Dear friends and family,

Sister Edna Hess • President, Sisters of the Precious Blood







By now, we Sisters of the Precious Blood, myself included, were hoping that most people would be vaccinated against COVID-19 and that masks would be a thing of the past. However, a large percentage of the U.S. population refuses to be vaccinated and the delta variant is causing us to rethink putting away our masks and being with those who are not part of our “family” group. I find myself pondering: What would Jesus have done in this situation? I see a Jesus who was concerned for others, who wanted to bring healing — both physical and spiritual. I see a Jesus willing to die for us so that we might have life in abundance.

Today, I see nurses and doctors exhausted from caring for COVID patients, some dying trying to save their patients. I also see people getting vaccinated for the good of others. First, it was to protect our seniors; now to protect the children not eligible for the vaccine. I also see people who refuse to get vaccinated or refuse to wear a mask because it limits their personal freedom of choice. I ask myself: Where does personal freedom end and the common good begin? Has our individualism led us down a path that no longer leaves room for the common good?

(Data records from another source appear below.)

(* ===== verification/Orders.v ===== *)
(** * Orders and trades

    [primitives/orderbook/src/types.rs]: orders, their verification against a
    market configuration, price-time priority, the balance movements of a trade,
    withdrawal requests and the batches the operator signs. *)

From S2P Require Import Prelude Decimal Assets Types.

Inductive OrderSide : Type := Ask | Bid.
Inductive OrderType : Type := LIMIT | MARKET.
Inductive OrderStatus : Type := OPEN | CLOSED | CANCELLED.
#[global] Instance OrderSide_eq_dec : EqDecision OrderSide.
Proof. solve_decision. Defined.
#[global] Instance OrderType_eq_dec : EqDecision OrderType.
Proof. solve_decision. Defined.
#[global] Instance OrderStatus_eq_dec : EqDecision OrderStatus.
Proof. solve_decision. Defined.

Definition get_opposite (s : OrderSide) : OrderSide :=
  match s with Ask => Bid | Bid => Ask end.

Definition side_to_string (s : OrderSide) : string :=
  match s with Ask => "Ask" | Bid => "Bid" end.
Definition side_try_from (s : string) : option OrderSide :=
  if bool_decide (s = "Bid") then Some Bid
  else if bool_decide (s = "Ask") then Some Ask else None.
Definition order_type_try_from (s : string) : option OrderType :=
  if bool_decide (s = "LIMIT") then Some LIMIT
  else if bool_decide (s = "MARKET") then Some MARKET else None.
Definition status_try_from (s : string) : option OrderStatus :=
  if bool_decide (s = "OPEN") then Some OPEN
  else if bool_decide (s = "CLOSED") then Some CLOSED
  else if bool_decide (s = "CANCELLED") then Some CANCELLED else None.
Definition status_to_string (s : OrderStatus) : string :=
  match s with OPEN => "OPEN" | CLOSED => "CLOSED" | CANCELLED => "CANCELLED" end.

Section orders.
Context {D : Decimal} {C : Crypto}.

Record Order : Type := mkOrder {
  order_stid : Z;
  client_order_id : H256;
  avg_filled_price : dec;
  order_fee : dec;
  filled_quantity : dec;
  order_status : OrderStatus;
  order_id : H256;
  order_user : AccountId;
  order_main_account : AccountId;
  order_pair : TradingPair;
  order_side : OrderSide;
  order_type : OrderType;
  order_qty : dec;
  order_price : dec;
  quote_order_qty : dec;
  order_timestamp : Z;
  overall_unreserved_volume : dec;
  order_signature : Signature;
}.

#[export] Instance eta_Order : Eta Order := λ r, {|
  order_stid := order_stid r; client_order_id := client_order_id r;
  avg_filled_price := avg_filled_price r; order_fee := order_fee r;
  filled_quantity := filled_quantity r; order_status := order_status r;
  order_id := order_id r; order_user := order_user r;
  order_main_account := order_main_account r; order_pair := order_pair r;
  order_side := order_side r; order_type := order_type r; order_qty := order_qty r;
  order_price := order_price r; quote_order_qty := quote_order_qty r;
  order_timestamp := order_timestamp r;
  overall_unreserved_volume := overall_unreserved_volume r;
  order_signature := order_signature r;
|}.

Record Trade : Type := mkTrade {
  maker : Order;
  taker : Order;
  trade_price : dec;
  trade_amount : dec;
  trade_time : Z;
}.

Record AccountAsset : Type := mkAccountAsset { aa_main : AccountId; aa_asset : AssetId }.

(** The fields a trader signs. *)
Record OrderPayload : Type := mkOrderPayload {
  op_client_order_id : H256;
  op_user : AccountId;
  op_main_account : AccountId;
  op_pair : string;
  op_side : OrderSide;
  op_order_type : OrderType;
  op_quote_order_quantity : string;
  op_qty : string;
  op_price : string;
  op_timestamp : Z;
}.

(** [impl From<Order> for OrderPayload] *)
Definition order_payload (o : Order) : OrderPayload := {|
  op_client_order_id := client_order_id o;
  op_user := order_user o;
  op_main_account := order_main_account o;
  op_pair := pair_to_string (order_pair o);
  op_side := order_side o;
  op_order_type := order_type o;
  op_quote_order_quantity := dec_to_string (quote_order_qty o);
  op_qty := dec_to_string (order_qty o);
  op_price := dec_to_string (order_price o);
  op_timestamp := order_timestamp o;
|}.
(** C8: settling a valid trade between two funded accounts succeeds and moves
    exactly the agreed amounts.  Each party receives its leg less its fee, pays
    the other leg, the fee pot receives both fees (new balances truncated to nine
    decimals), and no other balance changes.  The two accounts and the pot are
    different, and so are the two assets; the trade is between opposite sides, in
    amounts of at most nine decimals ([fair_trade]); the fees are whole tenths of a
    percent, from zero to all ([fee_fraction]); each party owns the leg it pays; and what
    is owed plus the trade stays below [MAX_UNITS], where twelve decimals are exact. *)
Theorem process_trade_settles s c t v cfg mf tf bm bt :
  let am := order_main_account (maker t) in
  let at' := order_main_account (taker t) in
  let xm := leg_asset t true in let cm := leg_amount t v true in
  let xt := leg_asset t false in let ct := leg_amount t v false in
  let fm := fee_on cm (maker_fraction mf) in let ft := fee_on ct (taker_fraction tf) in
  holds s c → ledger_wf c → trade_verify t cfg = Some true → fair_trade t v →
  fee_fraction (maker_fraction mf) → fee_fraction (taker_fraction tf) →
  base (order_pair (maker t)) ≠ quote (order_pair (maker t)) →
  am ≠ at' → am ≠ pot_account → at' ≠ pot_account →
  entry c am xt = Some bm → units ct ≤ bm →
  entry c at' xm = Some bt → units cm ≤ bt →
  (∀ x, total c x + units (trade_amount t) + units v < MAX_UNITS) →
  ∃ s' c', process_trade t cfg mf tf s = (Ok tt, s') ∧ holds s' c' ∧ ledger_wf c'
    ∧ entry c' am xm = Some (credited (entry c am xm) (units cm - fm))
    ∧ entry c' am xt = Some (trunc9 (bm - units ct))
    ∧ entry c' at' xt = Some (credited (entry c at' xt) (units ct - ft))
    ∧ entry c' at' xm = Some (trunc9 (bt - units cm))
    ∧ entry c' pot_account xm = Some (credited (entry c pot_account xm) fm)
    ∧ entry c' pot_account xt = Some (credited (entry c pot_account xt) ft)
    ∧ ∀ a x, a ∉ [am; at'; pot_account] ∨ x ∉ [xm; xt] → entry c' a x = entry c a x.
Proof.
  intros am at' xm cm xt ct fm ft Hs Hwf Hv Hfair Hmf Htf Hbq Hmt Hmp Htp Hbm Hctle Hbt Hcmle Hmax.
  assert (xm ≠ xt) as Hx.
  { subst xm xt. unfold leg_asset, trade_user. destruct Hfair as (-> & _).
    destruct (order_side (maker t)); cbn; congruence. }
  destruct (fair_trade_exact_legs t v Hfair true) as (Hcm & Hdm & Hlm & Hlem & Hsum).
  destruct (fair_trade_exact_legs t v Hfair false) as (Hct & Hdt & Hlt & Hlet & _).
  cbn [negb] in *. change (trade_user t true) with (maker t) in *.
  change (trade_user t false) with (taker t) in *.
  fold xm xt cm ct am at' in Hcm, Hdm, Hct, Hdt, Hlm, Hlt, Hlem, Hlet, Hsum.
  unfold fm, ft. clear fm ft Hfair. clearbody am at' xm xt cm ct.
  destruct (settle_party_exact s c t true (maker_fraction mf) am xm cm xt ct bm)
    as (s1 & c1 & Hr1 & Hs1 & Hwf1 & Ht1 & He1); [done..| |].
  { intros x. specialize (Hmax x). lia. }
  destruct (settle_party_exact s1 c1 t false (taker_fraction tf) at' xt ct xm cm bt)
    as (s2 & c2 & Hr2 & Hs2 & Hwf2 & Ht2 & He2); [done..| |done| |].
  { by rewrite He1, !decide_False by (intros [??]; congruence). }
  { intros x. specialize (Hmax x). specialize (Ht1 x). pose proof (proj1 Hlm).
    unfold delta in Ht1. case_decide; lia. }
  exists s2, c2. split_and!; try done.
  - unfold process_trade. rewrite Hv. cbn [unwrap]. mrun. by rewrite Hr1, Hr2.
  - rewrite He2, !decide_False by (intros [??]; congruence). rewrite He1. by rewrite decide_True.
  - rewrite He2, !decide_False by (intros [??]; congruence). rewrite He1, !decide_False by (intros [??]; congruence).
    by rewrite decide_True.
  - rewrite He2, decide_True by done. by rewrite He1, !decide_False by (intros [??]; congruence).
  - rewrite He2, !decide_False by (intros [??]; congruence). by rewrite decide_True.
  - rewrite He2, !decide_False by (intros [??]; congruence). rewrite He1, decide_False by (intros [??]; congruence).
    by rewrite decide_True.
  - rewrite He2, decide_False by (intros [??]; congruence). rewrite decide_True by done.
    by rewrite He1, !decide_False by (intros [??]; congruence).
  - intros a x Hout. rewrite !not_elem_of_cons in Hout.
    rewrite He2, !decide_False by set_solver. by rewrite He1, !decide_False by set_solver.
Qed.
End conservation.

(** ** A concrete market *)
Module SettlementExample.
Import RefDecimal RefCrypto RefWire RefTrie.

#[export] Instance ref_balances : Codec (gmap AssetId rdec) := RefCodec.codec _.
#[export] Instance ref_balances_laws : CodecLaws (gmap AssetId rdec) := RefCodec.codec_laws _.

Definition pair : TradingPair := {| base := Asset 1; quote := Polkadex |}.
Definition market : TradingPairConfig := default_pair_config (Asset 1) Polkadex.

(** Account 1 sells 10 at a price of 2 to account 2. *)
Definition ask : Order := order 1 pair Ask LIMIT (10, 0) (2, 0) 1.
Definition bid : Order := order 2 pair Bid LIMIT (10, 0) (2, 0) 2.
Definition deal : Trade := mkTrade ask bid (2, 0) (10, 0) 3.
Definition volume : rdec := of_units (20 * UNITS).

(** Account 1 holds 100 of the base asset, account 2 holds 1000 of the quote. *)
Definition ledger0 : gmap bytes bytes :=
  write (write ∅ (acct 1) (Asset 1) (100, 0)) (acct 2) Polkadex (1000, 0).
Definition state0 : OffchainState := mkOffchainState ledger0 (Some ∅) ∅.

Lemma holds_cache (c : gmap bytes bytes) :
  holds (T := ref_trie) (mkOffchainState c (Some ∅) ∅) c.
Proof. exists ∅. split; [done|]. unfold contents. cbn. apply (right_id_L ∅ (∪)). Qed.

Lemma on_grain_check u : (0 <=? u) && (u mod GRAIN =? 0) = true → on_grain u.
Proof.
  intros [Hu Hm]%andb_true_iff. apply Z.leb_le in Hu. apply Z.eqb_eq in Hm.
  split; [done|]. by apply Z.mod_divide; [unfold GRAIN; lia|].
Qed.

Lemma lot_check d : (0 <=? units d) && (units d mod LOT =? 0) = true → lot_amount d.
Proof.
  intros [Hu Hm]%andb_true_iff. apply Z.leb_le in Hu. apply Z.eqb_eq in Hm.
  split; [done|]. by apply Z.mod_divide; [unfold LOT; lia|].
Qed.

Lemma ledger0_wf : ledger_wf ledger0.
Proof.
  unfold ledger0. repeat apply write_wf; [|apply on_grain_check; by vm_compute..].
  intros k raw _. by rewrite lookup_empty.
Qed.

As Steven J. Squires and Philip Anderson write in the article “Chaplains, Pope Francis and the Healing Encounter,” published in Health Progress, the journal of the Catholic Health Association of the United States, “the church’s mission is not a cloistered one, enclosed in a cathedral with high walls differentiating, if not sequestering, itself from its community. The mission is not self-centered and more concerned with its own functioning than the plight of others. It is constantly assessing others’ needs and struggles. It is enmeshed with community, possibly indistinguishable from community. If mission were movement, outward-towards-others describes the movement, not inward-toward-self.”

Why do I refer to the present health situation? In this issue of Sharing & Caring, we are highlighting our Sister chaplains, those who have served the sick and suffering in hospitals and nursing homes. Before Vatican II in the 1960s, you would not have found any Sister of the Precious Blood serving as a chaplain in a nursing home or in a hospital. That was considered a priest’s job.

Vatican II proclaimed that the Church is the People of God and that all of us, laity and those who are ordained, have an important mission within the Church. Some Sisters who had been teachers felt called to minister to the sick and the dying, as well as to their families in hospitals and nursing homes. They prepared themselves for this ministry just as they had done to be teachers.

These Sisters, urged by Jesus’ love, became a life-giving, healing and reconciling presence to thousands of people. They were Jesus’ presence to the sick and the aged, to the families of those who were dying. They companioned those whose faith was failing and were agents of reconciliation where there was need for forgiveness and healing. God bless our former and present chaplains, especially those serving during COVID-19.